GIVEN DATA

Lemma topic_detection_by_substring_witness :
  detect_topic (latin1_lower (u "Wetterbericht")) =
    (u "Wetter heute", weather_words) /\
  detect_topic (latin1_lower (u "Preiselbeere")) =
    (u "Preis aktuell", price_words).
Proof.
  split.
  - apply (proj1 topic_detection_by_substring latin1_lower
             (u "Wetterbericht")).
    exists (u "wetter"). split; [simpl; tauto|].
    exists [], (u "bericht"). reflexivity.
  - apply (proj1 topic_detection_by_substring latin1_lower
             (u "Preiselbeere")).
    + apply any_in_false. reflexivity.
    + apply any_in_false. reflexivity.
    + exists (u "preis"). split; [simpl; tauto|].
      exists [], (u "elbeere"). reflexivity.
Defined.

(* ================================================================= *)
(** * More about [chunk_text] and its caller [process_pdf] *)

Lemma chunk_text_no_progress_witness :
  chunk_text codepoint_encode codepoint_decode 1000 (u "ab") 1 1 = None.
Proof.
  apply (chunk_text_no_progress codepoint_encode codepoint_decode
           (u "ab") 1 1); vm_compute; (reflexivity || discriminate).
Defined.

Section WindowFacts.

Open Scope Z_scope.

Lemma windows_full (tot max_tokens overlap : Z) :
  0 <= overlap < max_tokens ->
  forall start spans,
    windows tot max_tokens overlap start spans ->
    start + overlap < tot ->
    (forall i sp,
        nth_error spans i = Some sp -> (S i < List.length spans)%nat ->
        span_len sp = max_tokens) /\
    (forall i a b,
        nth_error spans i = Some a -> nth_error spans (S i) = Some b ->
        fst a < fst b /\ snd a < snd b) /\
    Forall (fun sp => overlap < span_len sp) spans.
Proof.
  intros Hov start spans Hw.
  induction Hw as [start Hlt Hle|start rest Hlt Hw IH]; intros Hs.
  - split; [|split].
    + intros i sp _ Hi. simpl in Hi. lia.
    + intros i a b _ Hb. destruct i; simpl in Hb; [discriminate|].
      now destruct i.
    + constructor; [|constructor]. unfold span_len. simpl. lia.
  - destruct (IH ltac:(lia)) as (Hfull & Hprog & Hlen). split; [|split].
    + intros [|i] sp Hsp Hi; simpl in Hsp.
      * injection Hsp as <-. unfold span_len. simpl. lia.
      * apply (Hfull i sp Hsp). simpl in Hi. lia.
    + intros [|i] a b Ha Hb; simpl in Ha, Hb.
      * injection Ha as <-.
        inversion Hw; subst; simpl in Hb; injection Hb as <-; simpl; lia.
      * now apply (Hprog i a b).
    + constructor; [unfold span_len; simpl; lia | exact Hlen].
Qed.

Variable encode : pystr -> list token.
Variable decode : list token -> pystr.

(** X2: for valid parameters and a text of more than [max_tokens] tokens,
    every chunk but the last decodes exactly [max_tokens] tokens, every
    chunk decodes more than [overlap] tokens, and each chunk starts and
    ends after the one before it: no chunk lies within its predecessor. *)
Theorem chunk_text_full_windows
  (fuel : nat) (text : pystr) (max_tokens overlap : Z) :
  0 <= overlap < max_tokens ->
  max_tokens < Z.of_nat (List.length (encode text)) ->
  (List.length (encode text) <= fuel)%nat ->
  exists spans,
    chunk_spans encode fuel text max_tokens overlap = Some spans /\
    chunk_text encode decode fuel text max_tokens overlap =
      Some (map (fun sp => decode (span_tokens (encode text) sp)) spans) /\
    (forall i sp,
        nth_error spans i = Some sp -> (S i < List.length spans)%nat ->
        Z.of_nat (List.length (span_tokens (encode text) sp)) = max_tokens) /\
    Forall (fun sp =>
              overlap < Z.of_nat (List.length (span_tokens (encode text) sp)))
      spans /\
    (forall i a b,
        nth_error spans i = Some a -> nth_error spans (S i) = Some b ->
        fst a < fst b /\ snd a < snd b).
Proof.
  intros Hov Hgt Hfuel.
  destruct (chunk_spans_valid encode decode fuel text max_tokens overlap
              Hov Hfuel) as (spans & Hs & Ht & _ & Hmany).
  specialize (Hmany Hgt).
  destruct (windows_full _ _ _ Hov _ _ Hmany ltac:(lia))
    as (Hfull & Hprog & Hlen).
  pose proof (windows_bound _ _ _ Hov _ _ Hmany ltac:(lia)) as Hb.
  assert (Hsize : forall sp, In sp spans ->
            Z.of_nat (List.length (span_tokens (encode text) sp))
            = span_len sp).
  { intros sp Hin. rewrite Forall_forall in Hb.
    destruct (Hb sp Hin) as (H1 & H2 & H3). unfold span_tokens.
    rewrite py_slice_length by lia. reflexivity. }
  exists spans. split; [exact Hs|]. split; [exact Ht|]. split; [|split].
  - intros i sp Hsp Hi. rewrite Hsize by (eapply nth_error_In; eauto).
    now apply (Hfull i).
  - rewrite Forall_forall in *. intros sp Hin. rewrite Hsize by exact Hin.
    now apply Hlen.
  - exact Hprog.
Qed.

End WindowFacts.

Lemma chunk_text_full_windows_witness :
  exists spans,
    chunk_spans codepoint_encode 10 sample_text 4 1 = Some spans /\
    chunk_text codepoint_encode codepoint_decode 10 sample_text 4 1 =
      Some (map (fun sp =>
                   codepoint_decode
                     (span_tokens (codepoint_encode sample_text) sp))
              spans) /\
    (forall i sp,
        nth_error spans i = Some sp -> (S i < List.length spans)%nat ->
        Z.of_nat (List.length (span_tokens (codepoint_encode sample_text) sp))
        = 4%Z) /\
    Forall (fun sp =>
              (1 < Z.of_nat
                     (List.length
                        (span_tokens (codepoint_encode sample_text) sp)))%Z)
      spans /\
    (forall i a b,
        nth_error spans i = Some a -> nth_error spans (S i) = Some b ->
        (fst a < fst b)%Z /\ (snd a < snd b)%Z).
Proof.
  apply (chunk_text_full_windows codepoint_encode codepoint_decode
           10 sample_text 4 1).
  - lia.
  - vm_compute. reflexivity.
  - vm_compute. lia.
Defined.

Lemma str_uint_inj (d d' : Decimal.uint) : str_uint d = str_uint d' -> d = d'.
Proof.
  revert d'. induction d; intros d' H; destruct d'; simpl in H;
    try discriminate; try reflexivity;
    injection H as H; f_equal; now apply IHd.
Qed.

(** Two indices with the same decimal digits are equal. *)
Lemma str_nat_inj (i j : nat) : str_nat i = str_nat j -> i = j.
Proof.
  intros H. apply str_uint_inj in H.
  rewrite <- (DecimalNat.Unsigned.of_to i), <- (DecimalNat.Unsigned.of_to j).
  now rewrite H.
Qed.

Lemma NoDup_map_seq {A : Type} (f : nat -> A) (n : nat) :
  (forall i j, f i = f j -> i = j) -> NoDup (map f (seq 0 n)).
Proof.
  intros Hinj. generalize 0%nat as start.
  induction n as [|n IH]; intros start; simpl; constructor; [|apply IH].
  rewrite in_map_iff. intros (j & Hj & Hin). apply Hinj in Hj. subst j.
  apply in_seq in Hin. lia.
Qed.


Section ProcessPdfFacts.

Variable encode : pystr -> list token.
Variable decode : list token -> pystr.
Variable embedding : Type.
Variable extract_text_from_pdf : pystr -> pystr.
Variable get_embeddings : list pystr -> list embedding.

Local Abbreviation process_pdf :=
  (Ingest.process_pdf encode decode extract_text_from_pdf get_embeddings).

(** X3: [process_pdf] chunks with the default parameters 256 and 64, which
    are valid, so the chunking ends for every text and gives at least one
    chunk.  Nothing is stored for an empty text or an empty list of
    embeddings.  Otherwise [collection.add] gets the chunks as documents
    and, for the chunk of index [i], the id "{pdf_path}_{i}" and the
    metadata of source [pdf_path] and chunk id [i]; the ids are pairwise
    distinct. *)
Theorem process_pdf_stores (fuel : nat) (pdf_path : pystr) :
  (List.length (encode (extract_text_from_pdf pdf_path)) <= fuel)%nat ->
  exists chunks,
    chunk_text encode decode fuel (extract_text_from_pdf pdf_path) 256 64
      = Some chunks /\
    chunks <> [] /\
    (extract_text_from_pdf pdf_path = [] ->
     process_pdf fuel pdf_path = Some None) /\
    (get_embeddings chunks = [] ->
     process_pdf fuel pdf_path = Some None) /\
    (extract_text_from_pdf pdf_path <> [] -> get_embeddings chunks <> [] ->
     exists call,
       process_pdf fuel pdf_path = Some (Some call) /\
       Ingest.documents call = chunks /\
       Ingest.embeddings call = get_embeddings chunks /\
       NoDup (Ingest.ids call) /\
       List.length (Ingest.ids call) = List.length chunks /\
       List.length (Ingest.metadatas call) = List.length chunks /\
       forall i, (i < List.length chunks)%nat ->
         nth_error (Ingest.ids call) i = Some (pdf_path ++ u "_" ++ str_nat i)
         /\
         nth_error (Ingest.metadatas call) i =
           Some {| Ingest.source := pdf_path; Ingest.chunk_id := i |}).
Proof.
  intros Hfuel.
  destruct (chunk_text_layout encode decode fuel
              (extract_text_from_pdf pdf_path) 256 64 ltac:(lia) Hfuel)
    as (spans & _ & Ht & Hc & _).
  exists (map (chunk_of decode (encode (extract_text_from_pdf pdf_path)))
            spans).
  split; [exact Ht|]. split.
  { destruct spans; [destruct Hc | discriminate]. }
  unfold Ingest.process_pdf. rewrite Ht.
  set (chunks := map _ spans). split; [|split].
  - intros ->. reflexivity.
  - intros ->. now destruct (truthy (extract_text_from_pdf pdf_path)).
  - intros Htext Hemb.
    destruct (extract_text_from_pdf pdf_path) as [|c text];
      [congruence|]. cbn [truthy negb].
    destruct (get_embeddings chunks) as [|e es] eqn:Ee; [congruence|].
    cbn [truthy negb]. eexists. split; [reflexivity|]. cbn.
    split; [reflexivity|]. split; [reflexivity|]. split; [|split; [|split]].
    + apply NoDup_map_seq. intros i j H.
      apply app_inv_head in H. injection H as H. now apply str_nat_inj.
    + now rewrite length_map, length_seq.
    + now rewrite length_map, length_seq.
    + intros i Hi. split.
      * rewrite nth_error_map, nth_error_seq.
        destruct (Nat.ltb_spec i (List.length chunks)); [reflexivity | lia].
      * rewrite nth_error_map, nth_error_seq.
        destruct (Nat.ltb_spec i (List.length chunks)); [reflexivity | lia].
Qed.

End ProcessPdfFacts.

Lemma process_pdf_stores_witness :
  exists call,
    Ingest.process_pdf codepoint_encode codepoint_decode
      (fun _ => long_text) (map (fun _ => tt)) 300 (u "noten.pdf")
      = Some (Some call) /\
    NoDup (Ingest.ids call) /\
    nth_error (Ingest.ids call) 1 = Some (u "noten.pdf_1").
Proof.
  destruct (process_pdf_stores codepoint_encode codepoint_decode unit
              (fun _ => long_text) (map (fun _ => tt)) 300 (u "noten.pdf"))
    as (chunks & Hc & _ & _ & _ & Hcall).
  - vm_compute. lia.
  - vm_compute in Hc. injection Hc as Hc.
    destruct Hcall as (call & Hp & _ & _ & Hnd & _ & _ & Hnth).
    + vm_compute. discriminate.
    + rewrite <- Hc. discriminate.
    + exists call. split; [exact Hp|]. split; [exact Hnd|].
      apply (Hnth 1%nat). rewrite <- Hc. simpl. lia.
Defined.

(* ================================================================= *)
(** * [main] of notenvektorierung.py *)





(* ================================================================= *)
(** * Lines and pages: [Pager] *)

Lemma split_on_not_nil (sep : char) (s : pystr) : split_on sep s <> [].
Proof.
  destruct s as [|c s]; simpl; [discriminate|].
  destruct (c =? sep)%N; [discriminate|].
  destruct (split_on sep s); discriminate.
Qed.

TO DO
Reproduce exactly, and with no other material, the lines between those holding "destruct spans; [destruct" and "- vm_compute in Hc. injection Hc as Hc.", inclusive.

EXERCISE RESPONSE
  { destruct spans; [destruct Hc | discriminate]. }
  unfold Ingest.process_pdf. rewrite Ht.
  set (chunks := map _ spans). split; [|split].
  - intros ->. reflexivity.
  - intros ->. now destruct (truthy (extract_text_from_pdf pdf_path)).
  - intros Htext Hemb.
    destruct (extract_text_from_pdf pdf_path) as [|c text];
      [congruence|]. cbn [truthy negb].
    destruct (get_embeddings chunks) as [|e es] eqn:Ee; [congruence|].
    cbn [truthy negb]. eexists. split; [reflexivity|]. cbn.
    split; [reflexivity|]. split; [reflexivity|]. split; [|split; [|split]].
    + apply NoDup_map_seq. intros i j H.
      apply app_inv_head in H. injection H as H. now apply str_nat_inj.
    + now rewrite length_map, length_seq.
    + now rewrite length_map, length_seq.
    + intros i Hi. split.
      * rewrite nth_error_map, nth_error_seq.
        destruct (Nat.ltb_spec i (List.length chunks)); [reflexivity | lia].
      * rewrite nth_error_map, nth_error_seq.
        destruct (Nat.ltb_spec i (List.length chunks)); [reflexivity | lia].
Qed.

End ProcessPdfFacts.

Lemma process_pdf_stores_witness :
  exists call,
    Ingest.process_pdf codepoint_encode codepoint_decode
      (fun _ => long_text) (map (fun _ => tt)) 300 (u "noten.pdf")
      = Some (Some call) /\
    NoDup (Ingest.ids call) /\
    nth_error (Ingest.ids call) 1 = Some (u "noten.pdf_1").
Proof.
  destruct (process_pdf_stores codepoint_encode codepoint_decode unit
              (fun _ => long_text) (map (fun _ => tt)) 300 (u "noten.pdf"))
    as (chunks & Hc & _ & _ & _ & Hcall).
  - vm_compute. lia.
  - vm_compute in Hc. injection Hc as Hc.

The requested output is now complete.